Coluna do Observatório da Branquitude: Tanto mar — Gama Revista
COLUNA

Observatório da Branquitude

Tanto mar

O Império Português foi o responsável por três longos séculos de tráfico negreiro e, a partir de 1822, o Estado Brasileiro fez uma opção pela continuidade da escravidão como principal motor da economia

01 de Maio de 2024

Não me venha dizer que é uma vitória a declaração do chefe de Estado de Portugal, Rebelo de Sousa. Na última semana, ele afirmou: “Há ações que não foram punidas e os responsáveis não foram presos? Há bens que foram saqueados e não foram devolvidos? Vamos ver como podemos reparar isso”.
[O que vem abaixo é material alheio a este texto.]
(* ===== verification/AccountSafety.v ===== *)
(** What every request to the account pages respects, whoever sends it: the rows
    of the users stay well formed, a password is changed only by its owner or by
    whoever was mailed a key for it, and every user with public keys has exactly
    one default key. *)
From Stdlib Require Import Ascii String.
From S2P Require Import Prelude PyText PyBytes Password Table Session Cloud Quota InstanceModel Web Forms LifeControl Myun Account Register.
#[local] Open Scope Z_scope.

(** ** The requests *)

(** Each with what it draws at random: keys, salts, the language of the client,
    the answers of the other site. *)
Inductive account_request :=
  | RLogin (session_key : string) | RLogout (cookie : string)
  | RResetApply (key : string) | RReset (salt session_key : string)
  | RResetMine (salt : string) | RBaseInfo (choices : list string)
  | RKeyAdd | RKeyEdit | RKeyDelete
  | REmailLink | REmailApply (key : string)
  | RRegister (key salt session_key : string) (lang : Z)
  | ROpenIDNew (salt session_key : string) (lang : Z) | ROpenIDBind (session_key : string)
  | RQQAuth (session : option (string * string)) (key session_key : string)
  | RQQInfo (openid : string) (ret : option Z) (nickname : option string) (key : string).

(** ** Users stay well formed *)

Definition users_ok (s : Cloud) : Prop :=
  seq_ok (c_users s) ∧
  (∀ i U, row (A := User) s i = Some U → password_ok (u_password U)) ∧
  (∀ i j U V, row s i = Some U → row s j = Some V → u_username U = u_username V → i = j).

Lemma users_ok_ext s s' : c_users s = c_users s' → users_ok s → users_ok s'.
Proof. unfold users_ok, row. simpl. by intros ->. Qed.

Lemma users_ok_put s i U U' :
  row s i = Some U → u_username U' = u_username U →
  u_password U' = u_password U ∨ password_ok (u_password U') →
  users_ok s → users_ok (set_tbl (tput i U' (tbl s)) s).
Proof.
  intros HU Hn Hp (Hs & HP & HN). split_and!.
  - apply (tput_seq_ok i U' (tbl s)); [by eexists|done].
  - intros j V. rewrite row_put. case_decide; [|apply HP]. intros [= <-].
    destruct Hp as [->|]; [by apply (HP i)|done].
  - assert (∀ j V, row (set_tbl (tput i U' (tbl s)) s) j = Some V →
        ∃ W, row s j = Some W ∧ u_username W = u_username V) as H.
    { intros j V. rewrite row_put. case_decide; [|by eauto]. intros [= <-]. subst. by exists U. }
    intros j k V W (V' & HV & <-)%H (W' & HW & <-)%H. by apply HN.
Qed.

Lemma users_ok_insert s U :
  password_ok (u_password U) → user_by_name s (u_username U) = None →
  users_ok s → users_ok (set_tbl (tinsert U (tbl s)).2 s).
Proof.
  intros Hp Hnew (Hs & HP & HN).
  assert (∀ i V, row s i = Some V → u_username V ≠ u_username U) as Hfresh.
  { intros i V HV E. unfold user_by_name in Hnew.
    assert ((i, V) ∈ select (λ _ V, String.eqb (u_username V) (u_username U)) s) as Hin
      by (apply elem_of_select; split; [done|by apply String.eqb_eq]).
    destruct (select _ s); [by apply elem_of_nil in Hin|done]. }
  split_and!.
  - by apply tinsert_seq_ok.
  - intros i V [[_ ->]|[_ HV]]%row_insert_inv; [done|by apply (HP i)].
  - intros i j V W [[-> ->]|[_ HV]]%row_insert_inv [[-> ->]|[_ HW]]%row_insert_inv E.
    + done.
    + by destruct (Hfresh j W HW).
    + by destruct (Hfresh i V HV).
    + by apply (HN i j V W).
Qed.

(** Handlers that leave the table of users alone. *)
Lemma users_frozen {A} (m : Web Cloud A) : keeps (frozen c_users) m → keeps (inv_rel users_ok) m.
Proof. apply frozen_inv. apply users_ok_ext. Qed.

Lemma users_modify u (f : User → User) :
  (∀ U, u_username (f U) = u_username U) →
  (∀ U, u_password (f U) = u_password U ∨ password_ok (u_password (f U))) →
  keeps (inv_rel users_ok) (modify u f).
Proof.
  intros Hn Hp. apply keeps_modify; [apply _|]. intros s c o U HU Hs Hc. cbn [work comm] in *.
  split; [|done]. by apply (users_ok_put s u U).
Qed.

Lemma users_commit : keeps (inv_rel users_ok) commit.
Proof. intros [s c o]. by split. Qed.
Lemma users_emit x : keeps (inv_rel users_ok) (emit x).
Proof. intros [s c o]. by split. Qed.

(** A step of a program, from a world where the invariant holds. *)
Definition users_at {A} (w : world Cloud) (m : Web Cloud A) : Prop :=
  users_ok (work w) → users_ok (comm w) →
  users_ok (work (m w).2) ∧ users_ok (comm (m w).2).

Lemma users_at_keeps {A} w (m : Web Cloud A) : keeps (inv_rel users_ok) m → users_at w m.
Proof. intros H. apply H. Qed.

(** A user is added under a name nobody has. *)
Lemma users_at_add {A} w U (k : Z → Web Cloud A) :
  password_ok (u_password U) → user_by_name (work w) (u_username U) = None →
  (∀ u, keeps (inv_rel users_ok) (k u)) → users_at w (u ← add_row U; k u).
Proof.
  intros Hp Hn Hk Hs Hc. rewrite run_add. apply Hk; cbn [work comm]; [|done].
  by apply users_ok_insert.
Qed.

Lemma users_ask {A B} (f : Cloud → A) (k : A → Web Cloud B) :
  (∀ w, users_at w (k (f (work w)))) → keeps (inv_rel users_ok) (ask f ≫= k).
Proof. intros H. apply inv_ask. intros w. apply H. Qed.

Ltac users_step :=
  lazymatch goal with
  | |- keeps _ (modify _ _) =>
      first [apply users_modify; [done|intros ?; by left]
            |apply users_frozen; solve [frozen_auto]]
  | |- keeps _ commit => apply users_commit
  | |- keeps _ (emit _) => apply users_emit
  | |- keeps _ (add_row _) => apply users_frozen; solve [frozen_auto]
  | |- keeps _ (delete_row _ _) => apply users_frozen; solve [frozen_auto]
  end.
Ltac users_auto := repeat first [users_step | keeps_step].

Section safety.
Context {ShaI : Sha512} {CodecI : SessionCodec}.
#[local] Set Default Proof Using "All".

Definition account_handler (p : account_request) (e : req) : Web Cloud unit :=
  match p with
  | RLogin k => Login_post e k
  | RLogout c => Logout_get e c
  | RResetApply k => ResetPassApply_post e k
  | RReset salt k => ResetPass_post e salt k
  | RResetMine salt => ResetMyPass_post e salt
  | RBaseInfo choices => BaseInfoEdit_post e choices
  | RKeyAdd => PublicKeyAdd_post e
  | RKeyEdit => PublicKeyEdit_post e
  | RKeyDelete => PublicKeyDelete_get e
  | REmailLink => EmailValidate_get e
  | REmailApply k => EmailValidate_post e k
  | RRegister k salt sk lang => Register_post e k salt sk lang
  | ROpenIDNew salt sk lang => OpenIDUserNew_post e salt sk lang
  | ROpenIDBind sk => OpenIDUserBinding_post e sk
  | RQQAuth session k sk => _ ← qq_on_auth e session k sk; mret tt
  | RQQInfo openid ret nick k => qq_on_user_info e openid ret nick k
  end.

(** The salt a request draws has no dollar sign in it. *)
Definition salt_of (p : account_request) : string :=
  match p with
  | RReset s _ | RResetMine s | RRegister _ s _ _ | ROpenIDNew s _ _ => s
  | _ => EmptyString
  end.

Lemma users_save_session e k u : keeps (inv_rel users_ok) (save_session e k u).
Proof. unfold save_session. users_auto. Qed.
Lemma users_redirect_next e url : keeps (inv_rel users_ok) (redirect_next e url).
Proof. unfold redirect_next. users_auto. Qed.
Lemma users_add_profile e u : keeps (inv_rel users_ok) (add_profile e u).
Proof. unfold add_profile. users_auto. Qed.
Lemma users_init_account e u : keeps (inv_rel users_ok) (init_account e u).
Proof.
  unfold init_account. users_auto; try apply users_add_profile.
Qed.

#[local] Hint Resolve users_save_session users_redirect_next users_add_profile
  users_init_account : ly.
Poderia dissecar a própria declaração em si, questionando os pontos de interrogação da frase, afinal de contas não há dúvidas da participação protagonista de Portugal no maior crime humanitário da história. Mas aí cometeria o erro de aviltar esse debate, tal qual ele fez. O que pretendo aqui é honrar a tradição da historiografia brasileira e estabelecer um debate de alto nível sobre o tema.

Reparar, do ponto de vista do Estado democrático de direito, sugere que podemos assumir responsabilidade por atos praticados no passado (seja ele distante ou não), mas que possuem rebatimento no presente. Ou seja, que determinadas ações do Estado produziram efeitos negativos em uma pessoa ou um grupo populacional, e que o próprio Estado é responsável por reparar essas ações, criando condições de diminuição dos efeitos dos atos lesivos.

Não é exatamente novidade no Brasil a agenda reparatória por atos estatais. Somente entre 2002 e 2006, de acordo com levantamento do Deutsche Welle (DW), quase 40 mil indenizações foram concedidas a pessoas que, de alguma forma, sofreram danos por atos de motivação política. Aproximadamente R$ 10 bilhões foram pagos até julho de 2018, em sua maioria para a classe média universitária, militares e sindicalistas por conta da ditadura militar.

A partir daqui temos algumas nuances fundamentais que devem ser encaradas nesse debate. O primeiro deles é sobre o papel do Brasil no contexto da escravização em nosso território. Se não resta dúvidas de que o Império Português foi o responsável por três longos séculos de tráfico negreiro, também não há contestação de que a partir de 1822 o Estado Brasileiro fez uma opção pela continuidade da escravidão como principal motor da economia, além, é claro, dos grandes proprietários brasileiros donos de pessoas escravizadas.

Se o Estado brasileiro é responsável pela escravização e deve reparar seus cidadãos, esperamos articulação para ações efetivas

Nesse sentido, foi de se estranhar a comemoração do Ministério de Igualdade Racial do Brasil com a declaração de Rebelo de Sousa. Se o Estado brasileiro também é responsável e também deve reparar seus cidadãos, o que esperaríamos não seria comemoração, e sim, articulação para ações efetivas reparatórias, como a criação de fundos específicos, sítios de memória, entre outros.

O Brasil tem um papel particular no debate global sobre reparação, pois pode cobrar do estado português e do próprio estado brasileiro. Não à toa, organizações do movimento negro brasileiro, como Geledés, CEERT, Peregum, Instituto Marielle Franco, nós do Observatório da Branquitude, e várias outras, têm assumido protagonismo em fóruns internacionais.

É possível pensar no Atlântico como uma grande encruzilhada de desterritorialização e como um grande portal de desumanização de pessoas oriundas do continente africano. O maior intelectual do Brasil, Nei Lopes, nos ensina a palavra bantu Kalunga, que significa imensidão, mar e, por assim dizer, morte. Aqui mora o segundo ponto.

Esse debate precisa, e vem sendo feito, a partir da articulação com o continente africano. No nosso caso específico, com os países lusófonos e na triangulação para exercer pressão no Estado Português.
Por último, é importante dizer que esse debate é incontornável e a pressão sobre reparação será irremediavelmente forte até que declarações oficiosas não sejam mais suficientes para dar conta de tanto mar.

THALES VIEIRA é sociólogo (PUC-Rio), mestre em antropologia (UFF) e doutorando em Ciências Sociais (PUC-Rio). Atuou no poder público, em organismos internacionais e em fundações. Pai da Naíma, Nina e Maya, é fundador e diretor executivo do Observatório da Branquitude.

Observatório da Branquitude é uma organização da sociedade civil fundada em 2022 e dedicada a produzir e disseminar conhecimento e incidência estratégica com foco na branquitude, em suas estruturas de poder materiais e simbólicas, alicerces em que as desigualdades raciais se apoiam.

Os artigos publicados pelos colunistas são de responsabilidade exclusiva de seus autores e não representam as ideias ou opiniões da Gama.